Lemma ups n e :
  e_pos e = -1 → (S n ≤ length (e_hist e))%nat →
  editor_run (replicate (S n) (Key Up)) e =
    mkEditor (default ([] : cstr) (e_hist e !! n)) (e_hist e) (e_queue e) (Z.of_nat n) (e_line e).
Proof.
  intros Hp. induction n as [|n IH]; intros Hn.
  - destruct e as [l h q p d]. cbn in Hp, Hn. subst p. destruct h as [|t h]; [cbn in Hn; lia|]. done.
  - rewrite replicate_S_end, editor_run_app, IH by lia. unfold editor_run. cbn [foldl editor_event editor_key e_pos e_hist].
    replace (Z.to_nat (Z.of_nat n + 1)) with (S n) by lia.
    destruct (lookup_lt_is_Some_2 (e_hist e) (S n) ltac:(lia)) as [t ->].
    unfold set_field. cbn. rewrite (proj2 (Z.eqb_neq (Z.of_nat n) (-1))) by lia. f_equal. lia.
Qed.

Lemma downs n l h q d :
  editor_run (replicate (S n) (Key Down)) (mkEditor l h q (Z.of_nat n) d) = mkEditor d h q (-1) d.
Proof.
  revert l. induction n as [|n IH]; intros l; [done|].
  change (replicate (S (S n)) (Key Down)) with (Key Down :: replicate (S n) (Key Down)).
  unfold editor_run. cbn [foldl]. rewrite <- (IH (default ([] : cstr) (h !! n))). unfold editor_run. f_equal.
  cbn [editor_event editor_key e_pos]. rewrite (proj2 (Z.eqb_neq (Z.of_nat (S n)) (-1))) by lia.
  unfold set_field. cbn [e_pos e_line e_hist e_queue e_draft]. rewrite (proj2 (Z.eqb_neq (Z.of_nat (S n)) 0)) by lia.
  replace (Z.to_nat (Z.of_nat (S n) - 1)) with n by lia. f_equal. lia.
Qed.

(** Browsing is undone: from a line that is being typed, [n] steps up show the
    [n]-th line entered before it, and [n] steps down bring the line back. *)
Theorem history_browse_roundtrip n sh e :
  edits sh e → e_pos e = -1 → (1 ≤ n ≤ length (e_hist e))%nat →
  ∃ sh1 sh2, shell_run (replicate n (Key Up)) sh = Some sh1 ∧ shell_run (replicate n (Key Down)) sh1 = Some sh2 ∧
    (∀ t, e_hist e !! (n - 1)%nat = Some t → buf_text (upd (g_buf sh1) (g_len sh1) 0) = t) ∧
    g_history_pos sh2 = -1 ∧ buf_text (upd (g_buf sh2) (g_len sh2) 0) = buf_text (upd (g_buf sh) (g_len sh) 0).
Proof.
  intros He Hp Hn. destruct n as [|n]; [lia|].
  assert (∀ k, key_ok k → Forall event_ok (replicate (S n) (Key k)) ∧ Forall (λ ev, ev ≠ Process) (replicate (S n) (Key k))) as Hok
    by (intros k Hk; split; by apply Forall_replicate).
  destruct (Hok Up I) as [U1 U2]. destruct (Hok Down I) as [D1 D2].
  destruct (run_edits _ sh e He U1) as [Hr1 Hs1]. destruct (Hs1 U2) as [sh1 E1]. specialize (Hr1 sh1 E1).
  rewrite ups in Hr1 by (done || lia).
  destruct (run_edits _ sh1 _ Hr1 D1) as [Hr2 Hs2]. destruct (Hs2 D2) as [sh2 E2]. specialize (Hr2 sh2 E2).
  rewrite downs in Hr2. exists sh1, sh2. split; [done|]. split; [done|]. split.
  - intros t Ht. rewrite (line_text _ _ Hr1). cbn. replace (S n - 1)%nat with n in Ht by lia. by rewrite Ht.
  - split; [apply (ed_pos _ _ Hr2)|]. rewrite (line_text _ _ Hr2), (line_text _ _ He). done.
Qed.

(** ** Running a line *)

(** The argument string a command gets: the words with a space between them. *)
Definition join_args (ws : list cstr) : cstr :=
  foldl (λ a w, if bool_decide (a = []) then w else a ++ 32 :: w) [] ws.

Lemma add_arg_room capacity a w :
  Z.of_nat (length a) + Z.of_nat (length w) + 2 ≤ capacity →
  add_arg capacity a w = if bool_decide (a = []) then w else a ++ 32 :: w.
Proof.
  intros Hc. unfold add_arg. destruct (decide (a = [])) as [->|Ha].
  - rewrite !bool_decide_true by done. cbn in *. apply take_ge. lia.
  - rewrite !bool_decide_false by done. cbn [negb andb]. rewrite (proj2 (Z.ltb_lt 0 _)) by lia. rewrite length_app. cbn. rewrite take_ge by lia. by rewrite <- app_assoc.
Qed.

Lemma join_args_length ws a :
  (length (foldl (λ a w : cstr, if bool_decide (a = []) then w else (a ++ 32%Z :: w)) a ws) ≤ length a + length (concat (map (λ w, 32%Z :: w) ws)))%nat.
Proof.
  revert a. induction ws as [|w ws IH]; intros a; cbn [foldl map concat]; [cbn; lia|].
  etrans; [apply IH|]. case_bool_decide; subst; rewrite ?length_app; cbn; rewrite ?length_app; lia.
Qed.

Lemma build_args_join b c ws capacity :
  map (arg_text b) (tail (Parser.argv c)) = ws → Z.of_nat (length (concat (map (λ w, 32 :: w) ws))) + 2 ≤ capacity →
  build_args b c None capacity = join_args ws.
Proof.
  intros <- Hc. unfold build_args, join_args.
  assert (∀ ps a, Z.of_nat (length a) + Z.of_nat (length (concat (map (λ w, 32 :: w) (map (arg_text b) ps)))) + 2 ≤ capacity →
    foldl (λ args p, add_arg capacity args (arg_text b p)) a ps =
    foldl (λ a w, if bool_decide (a = []) then w else a ++ 32 :: w) a (map (arg_text b) ps)) as Hl; [|apply Hl; exact Hc].
  clear Hc. induction ps as [|p ps IH]; intros a Hc; [done|]. cbn [map concat foldl] in *. rewrite length_app in Hc. cbn [length] in Hc.
  rewrite add_arg_room by lia. apply IH. case_bool_decide; subst; rewrite ?length_app; cbn [length] in *; lia.
Qed.

Lemma quote_word_words w : (length w + 2 ≤ length (quote_word w))%nat.
Proof.
  unfold quote_word. cbn [length]. rewrite length_app. cbn [length].
  assert (length w ≤ length (concat (map escape w)))%nat; [|lia].
  induction w as [|x w IH]; [done|]. cbn [map concat]. rewrite length_app. unfold escape at 1. case_match; cbn [length]; lia.
Qed.

Lemma quote_line_words ws : (length (concat (map (λ w, 32%Z :: w) ws)) + 2 * length ws ≤ length (quote_line ws))%nat.
Proof.
  unfold quote_line. induction ws as [|w ws IH]; [cbn; lia|]. cbn [map concat length]. rewrite !length_app. cbn [length].
  pose proof (quote_word_words w). lia.
Qed.

(** The argument of a command: its words but the first, then the text piped
    into it unless that is empty, separated by spaces and cut to the buffer. *)
Definition piped_words (input : option cstr) : list cstr :=
  match input with Some (x :: t) => [x :: t] | _ => [] end.
Definition whole_args b (c : Parser.shell_parsed_command_t) (input : option cstr) : cstr :=
  take 2047 (join_args (map (arg_text b) (tail (Parser.argv c)) ++ piped_words input)).

Lemma add_arg_take n a w :
  (0 < n)%nat → add_arg (Z.of_nat n + 1) (take n a) w = take n (if bool_decide (a = []) then w else a ++ 32 :: w).
Proof.
  intros Hn. unfold add_arg. destruct (decide (a = [])) as [->|Ha].
  { rewrite take_nil, !bool_decide_true by done. cbn. f_equal. lia. }
  rewrite !bool_decide_false; [|done|destruct a, n; (done || lia)]. cbn [negb andb].
  pose proof (length_take a n) as Hl. destruct (decide (length a < n)%nat) as [Hs|Hs].
  - rewrite (take_ge a n) by lia. rewrite (proj2 (Z.ltb_lt 0 _)) by lia.
    rewrite take_app_ge, length_app by lia. cbn [length]. rewrite <- app_assoc. f_equal.
    assert ((n - length a)%nat = S (n - length a - 1)) as -> by lia. cbn [take app]. do 2 f_equal. lia.
  - rewrite (proj2 (Z.ltb_ge 0 _)) by lia. rewrite take_app_le by lia.
    replace (Z.to_nat _) with 0%nat by lia. by rewrite take_0, app_nil_r.
Qed.

Lemma build_args_whole b c input : build_args b c input SHELL_IO_BUF_SIZE = whole_args b c input.
Proof.
  unfold whole_args, build_args. change SHELL_IO_BUF_SIZE with (2047 + 1).
  assert (∃ n, Z.of_nat n = 2047 ∧ n = 2047%nat) as (n & Hz & <-) by (exists 2047%nat; split; reflexivity). rewrite <- Hz.
  assert (0 < n)%nat as Hn by lia. clear Hz.
  assert (∀ ps a, foldl (λ args p, add_arg (Z.of_nat n + 1) args (arg_text b p)) (take n a) ps =
    take n (foldl (λ a w, if bool_decide (a = []) then w else a ++ 32 :: w) a (map (arg_text b) ps))) as Hf.
  { induction ps as [|q ps IH]; intros a; [done|]. cbn [map foldl]. rewrite add_arg_take by done. apply IH. }
  specialize (Hf (tail (Parser.argv c)) []). rewrite take_nil in Hf. rewrite Hf.
  unfold join_args, piped_words. rewrite foldl_app.
  destruct input as [[|x t]|]; [done| |done]. by rewrite add_arg_take.
Qed.

(** What a line of one command without redirection does. *)
Definition run_words (w : cstr) (ws : list cstr) sh : option (shell D) :=
  '(ok, sh) ← shell_command_execute fuel uninit w (join_args ws) sh;
  Some (if ok : bool then sh else
        print (10 :: Commands.line "Type 'help' for available commands.") (print w (print (lit "command not found: ") sh))).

◇ ◇ ◇ ◇ ◇

## EXERCISE GOAL
Each line in the listing above from the one containing "- rewrite (proj2" through the one containing "assert (∀ ps a, foldl" should be repeated exactly, and no other line.

## SOLUTION FOR THIS PROBLEM
  - rewrite (proj2 (Z.ltb_ge 0 _)) by lia. rewrite take_app_le by lia.
    replace (Z.to_nat _) with 0%nat by lia. by rewrite take_0, app_nil_r.
Qed.

Lemma build_args_whole b c input : build_args b c input SHELL_IO_BUF_SIZE = whole_args b c input.
Proof.
  unfold whole_args, build_args. change SHELL_IO_BUF_SIZE with (2047 + 1).
  assert (∃ n, Z.of_nat n = 2047 ∧ n = 2047%nat) as (n & Hz & <-) by (exists 2047%nat; split; reflexivity). rewrite <- Hz.
  assert (0 < n)%nat as Hn by lia. clear Hz.
  assert (∀ ps a, foldl (λ args p, add_arg (Z.of_nat n + 1) args (arg_text b p)) (take n a) ps =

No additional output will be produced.